* ABOUT THIS TASK
Repeat the data below exactly. Include each line.

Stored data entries

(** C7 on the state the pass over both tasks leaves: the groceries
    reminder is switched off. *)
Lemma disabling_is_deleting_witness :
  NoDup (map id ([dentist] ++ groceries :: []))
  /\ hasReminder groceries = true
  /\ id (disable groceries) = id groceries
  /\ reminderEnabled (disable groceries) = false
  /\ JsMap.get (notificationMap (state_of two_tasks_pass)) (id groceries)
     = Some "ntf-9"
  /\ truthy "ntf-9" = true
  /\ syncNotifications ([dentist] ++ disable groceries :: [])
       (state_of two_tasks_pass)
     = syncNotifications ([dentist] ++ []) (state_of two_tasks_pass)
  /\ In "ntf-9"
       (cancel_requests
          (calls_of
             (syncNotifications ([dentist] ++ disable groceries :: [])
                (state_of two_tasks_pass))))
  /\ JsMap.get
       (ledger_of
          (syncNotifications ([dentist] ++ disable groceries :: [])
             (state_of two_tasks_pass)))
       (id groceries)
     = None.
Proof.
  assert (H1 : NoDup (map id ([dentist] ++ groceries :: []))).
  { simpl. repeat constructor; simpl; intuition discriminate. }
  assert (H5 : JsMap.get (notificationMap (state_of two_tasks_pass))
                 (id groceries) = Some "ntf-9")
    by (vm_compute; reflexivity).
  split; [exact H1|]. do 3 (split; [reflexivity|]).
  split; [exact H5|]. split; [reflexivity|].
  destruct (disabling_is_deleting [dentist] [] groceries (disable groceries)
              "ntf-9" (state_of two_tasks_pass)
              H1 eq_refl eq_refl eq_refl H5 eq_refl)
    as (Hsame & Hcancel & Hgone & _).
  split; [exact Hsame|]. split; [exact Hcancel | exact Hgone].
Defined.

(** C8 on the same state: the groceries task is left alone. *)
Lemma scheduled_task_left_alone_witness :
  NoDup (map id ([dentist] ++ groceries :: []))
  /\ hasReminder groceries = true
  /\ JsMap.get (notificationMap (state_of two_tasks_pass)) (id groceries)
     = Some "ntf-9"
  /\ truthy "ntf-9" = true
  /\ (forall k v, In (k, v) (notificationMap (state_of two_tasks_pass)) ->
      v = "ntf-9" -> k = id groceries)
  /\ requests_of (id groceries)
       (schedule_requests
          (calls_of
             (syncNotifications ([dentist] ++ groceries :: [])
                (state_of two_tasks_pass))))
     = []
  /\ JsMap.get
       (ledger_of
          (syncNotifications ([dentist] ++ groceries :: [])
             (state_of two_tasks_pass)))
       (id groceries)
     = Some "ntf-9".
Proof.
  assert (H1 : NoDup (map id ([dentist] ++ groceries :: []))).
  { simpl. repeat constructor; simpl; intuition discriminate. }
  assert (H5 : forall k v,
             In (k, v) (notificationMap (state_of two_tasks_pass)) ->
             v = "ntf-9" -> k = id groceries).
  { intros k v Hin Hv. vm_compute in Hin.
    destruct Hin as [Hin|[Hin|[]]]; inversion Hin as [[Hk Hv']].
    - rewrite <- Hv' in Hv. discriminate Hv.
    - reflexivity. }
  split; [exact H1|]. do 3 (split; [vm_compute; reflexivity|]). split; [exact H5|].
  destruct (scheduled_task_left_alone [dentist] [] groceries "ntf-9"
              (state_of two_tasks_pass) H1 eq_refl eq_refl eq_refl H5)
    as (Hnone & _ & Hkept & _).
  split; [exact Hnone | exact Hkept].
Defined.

* SOLUTION TO THIS EXERCISE
(** C7 on the state the pass over both tasks leaves: the groceries
    reminder is switched off. *)
Lemma disabling_is_deleting_witness :
  NoDup (map id ([dentist] ++ groceries :: []))
  /\ hasReminder groceries = true
  /\ id (disable groceries) = id groceries
  /\ reminderEnabled (disable groceries) = false
  /\ JsMap.get (notificationMap (state_of two_tasks_pass)) (id groceries)
     = Some "ntf-9"
  /\ truthy "ntf-9" = true
  /\ syncNotifications ([dentist] ++ disable groceries :: [])
       (state_of two_tasks_pass)
     = syncNotifications ([dentist] ++ []) (state_of two_tasks_pass)
  /\ In "ntf-9"
       (cancel_requests
          (calls_of
             (syncNotifications ([dentist] ++ disable groceries :: [])
                (state_of two_tasks_pass))))
  /\ JsMap.get
       (ledger_of
          (syncNotifications ([dentist] ++ disable groceries :: [])
             (state_of two_tasks_pass)))
       (id groceries)
     = None.
Proof.
  assert (H1 : NoDup (map id ([dentist] ++ groceries :: []))).
  { simpl. repeat constructor; simpl; intuition discriminate. }
  assert (H5 : JsMap.get (notificationMap (state_of two_tasks_pass))
                 (id groceries) = Some "ntf-9")
    by (vm_compute; reflexivity).
  split; [exact H1|]. do 3 (split; [reflexivity|]).
  split; [exact H5|]. split; [reflexivity|].
  destruct (disabling_is_deleting [dentist] [] groceries (disable groceries)
              "ntf-9" (state_of two_tasks_pass)
              H1 eq_refl eq_refl eq_refl H5 eq_refl)
    as (Hsame & Hcancel & Hgone & _).
  split; [exact Hsame|]. split; [exact Hcancel | exact Hgone].
Defined.

(** C8 on the same state: the groceries task is left alone. *)
Lemma scheduled_task_left_alone_witness :
  NoDup (map id ([dentist] ++ groceries :: []))
  /\ hasReminder groceries = true
  /\ JsMap.get (notificationMap (state_of two_tasks_pass)) (id groceries)
     = Some "ntf-9"
  /\ truthy "ntf-9" = true
  /\ (forall k v, In (k, v) (notificationMap (state_of two_tasks_pass)) ->
      v = "ntf-9" -> k = id groceries)
  /\ requests_of (id groceries)
       (schedule_requests
          (calls_of
             (syncNotifications ([dentist] ++ groceries :: [])
                (state_of two_tasks_pass))))
     = []
  /\ JsMap.get
       (ledger_of
          (syncNotifications ([dentist] ++ groceries :: [])
             (state_of two_tasks_pass)))
       (id groceries)
     = Some "ntf-9".
Proof.
  assert (H1 : NoDup (map id ([dentist] ++ groceries :: []))).
  { simpl. repeat constructor; simpl; intuition discriminate. }
  assert (H5 : forall k v,
             In (k, v) (notificationMap (state_of two_tasks_pass)) ->
             v = "ntf-9" -> k = id groceries).
  { intros k v Hin Hv. vm_compute in Hin.
    destruct Hin as [Hin|[Hin|[]]]; inversion Hin as [[Hk Hv']].
    - rewrite <- Hv' in Hv. discriminate Hv.
    - reflexivity. }
  split; [exact H1|]. do 3 (split; [vm_compute; reflexivity|]). split; [exact H5|].
  destruct (scheduled_task_left_alone [dentist] [] groceries "ntf-9"
              (state_of two_tasks_pass) H1 eq_refl eq_refl eq_refl H5)
    as (Hnone & _ & Hkept & _).
  split; [exact Hnone | exact Hkept].
Defined.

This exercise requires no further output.